Configure Switch Port Security with MAC Address Sticky
In this tutorial, we will guide you through the steps to configure switch port security with a sticky MAC address. This configuration ensures that only a specific device can connect to a particular switch port, enhancing network security. We will use the following network topology:
Topology Overview
- Switch: S1
- Port: Fa0/1
- PC: PC1 with MAC address 000A.F3DA.18DA
Type of Switch Port Security
- Switch Port Security with Dynamic Port
- Switch Port Security with Manual Static MAC Address
- Switch Port Security with MAC Address Sticky
- Switch Port Security with Violation (Shutdown, Restrict, Protect)

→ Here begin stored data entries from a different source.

(** C1 (as amended).  After a capture the parameter stays frozen on every
    call while the raw control has not moved past the threshold, and from
    the first call where it has the object passes the live value through,
    whatever the control does afterwards.  For [KnobCapture] the frozen
    phase lasts while the movement is below [T] and ends at the first
    movement of at least [T]; [Process] returns the frozen parameter value
    (first header) or the captured knob reading, the frozen parameter
    value being served by [GetFrozenValue] (second header).  For
    [KnobTakeover] the comparison is strict: [checkTakeover] answers
    [false] while the movement is at most [T] and [true] from the first
    movement above [T]. *)
Theorem soft_takeover_release :
  (forall (k0 : KnobCapture.t) base fv pre c p post,
      let k := KnobCapture.Capture base fv k0 in
      let T := KnobCapture.threshold_ k0 in
      (forall x, In x pre -> (Qabs (fst x - base) < T)%Q) ->
      (KnobCapture.run k pre = map (fun _ => fv) pre) /\
      ((T <= Qabs (c - base))%Q ->
       KnobCapture.run k (pre ++ (c, p) :: post)
       = map (fun _ => fv) pre ++ p :: map snd post)) /\
  (forall (k0 : KnobCaptureRaw.t) base fv pre c post,
      let k := KnobCaptureRaw.Capture base fv k0 in
      let T := KnobCaptureRaw.threshold_ k0 in
      (forall x, In x pre -> (Qabs (x - base) < T)%Q) ->
      (T <= Qabs (c - base))%Q ->
      KnobCaptureRaw.GetFrozenValue k = fv /\
      KnobCaptureRaw.run k (pre ++ c :: post)
      = map (fun _ => base) pre ++ c :: post) /\
  (forall (k0 : KnobTakeover) kn hw0 T pre hw post,
      knob k0 = Some kn ->
      let k := KnobTakeover_capture hw0 k0 in
      let base := knob_Value hw0 kn in
      (forall h, In h pre -> (Qabs (knob_Value h kn - base) <= T)%Q) ->
      (run_checkTakeover T k pre = map (fun _ => false) pre) /\
      ((T < Qabs (knob_Value hw kn - base))%Q ->
       run_checkTakeover T k (pre ++ hw :: post)
       = map (fun _ => false) pre ++ true :: map (fun _ => true) post)).
Proof.
  split; [| split].
  - intros k0 base fv pre c p post k T Hlt. split.
    + apply (KnobCapture_run_frozen k pre); auto.
    + intro Hge. apply KnobCapture_run_release; auto.
  - intros k0 base fv pre c post k T Hlt Hge. split; [reflexivity |].
    apply KnobCaptureRaw_run_release; auto.
  - intros k0 kn hw0 T pre hw post Hkn k base Hle.
    assert (Hk : k = mkKnobTakeover (Some kn) base false).
    { unfold k, KnobTakeover_capture. rewrite Hkn. reflexivity. }
    rewrite Hk. split.
    + apply run_checkTakeover_held with (kn := kn); auto.
    + intro Hgt. apply run_checkTakeover_release with (kn := kn); auto.
Qed.

End SoftTakeover.

Lemma soft_takeover_release_witness :
  KnobCapture.run
    (KnobCapture.Capture (1 # 2) 7 (KnobCapture.init (5 # 100)))
    ([(52 # 100, 1); (54 # 100, 2)] ++ (55 # 100, 3) :: [(1 # 2, 4)])
  = map (fun _ => 7) [(52 # 100, 1); (54 # 100, 2)] ++ 3 :: map snd [(1 # 2, 4)].
Proof.
  apply (proj1 soft_takeover_release).
  - intros x [E | [E | []]]; rewrite <- E; qeval.
  - qeval.
Defined.

(** C1, counterexamples.  [KnobTakeover]: captured at 0, read at 0.05, the
    movement equals the threshold and the knob has still not taken over.
    [KnobCaptureRaw]: captured at knob 0.8 with parameter value 0.1, a
    frozen [Process] returns 0.8, the baseline, not the frozen value. *)
Lemma soft_takeover_counterexample :
  let hw0 := Bench.readings 0 TOGGLESWITCH_UP 0 in
  let hw1 := Bench.readings (5 # 100) TOGGLESWITCH_UP 0 in
  let k := KnobTakeover_capture hw0 (KnobTakeover_init KNOB_4 KnobTakeover_new) in
  let r := KnobCaptureRaw.Capture (8 # 10) (1 # 10) (KnobCaptureRaw.init (5 # 100)) in
  ((KNOB_TAKEOVER_THRESHOLD <= Qabs (knob_Value hw1 KNOB_4 - entry_value k))%Q /\
   checkTakeover hw1 k = (false, k)) /\
  ((Qabs ((8 # 10) - KnobCaptureRaw.frozen_knob_ r) < KnobCaptureRaw.threshold_ r)%Q /\
   fst (KnobCaptureRaw.Process (8 # 10) r) = 8 # 10 /\
   ~ (fst (KnobCaptureRaw.Process (8 # 10) r) == KnobCaptureRaw.GetFrozenValue r)%Q).
Proof.
  qeval.
Qed.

Steps to Configure Switch Port Security
- Access the Switch Configuration Mode
Switch>enable Switch#configure terminal Switch(config)#hostname S1
- Select the Interface
S1(config)#interface fastEthernet 0/1
- Set the Interface Mode to Access
S1(config-if)#switchport mode access
- Enable Port Security
S1(config-if)#switchport port-security
- Configure Sticky MAC Address
S1(config-if)#switchport port-security mac-address sticky
- Exit Interface Configuration Mode
S1(config-if)#exit S1(config)#do write
Important Note
Before entering the write
command, generate any traffic from PC1 through S1 to make the switch learn the MAC address in port security. You can achieve this by pinging or accessing a website from PC1.
Result
After completing the above steps, only the PC with the MAC address 000A.F3DA.18DA can connect to the FastEthernet 0/1 (Fa0/1) port of switch S1. Any other MAC addresses will be disallowed.
By following these steps, you can effectively secure your network by ensuring that only authorized devices can connect to specific switch ports.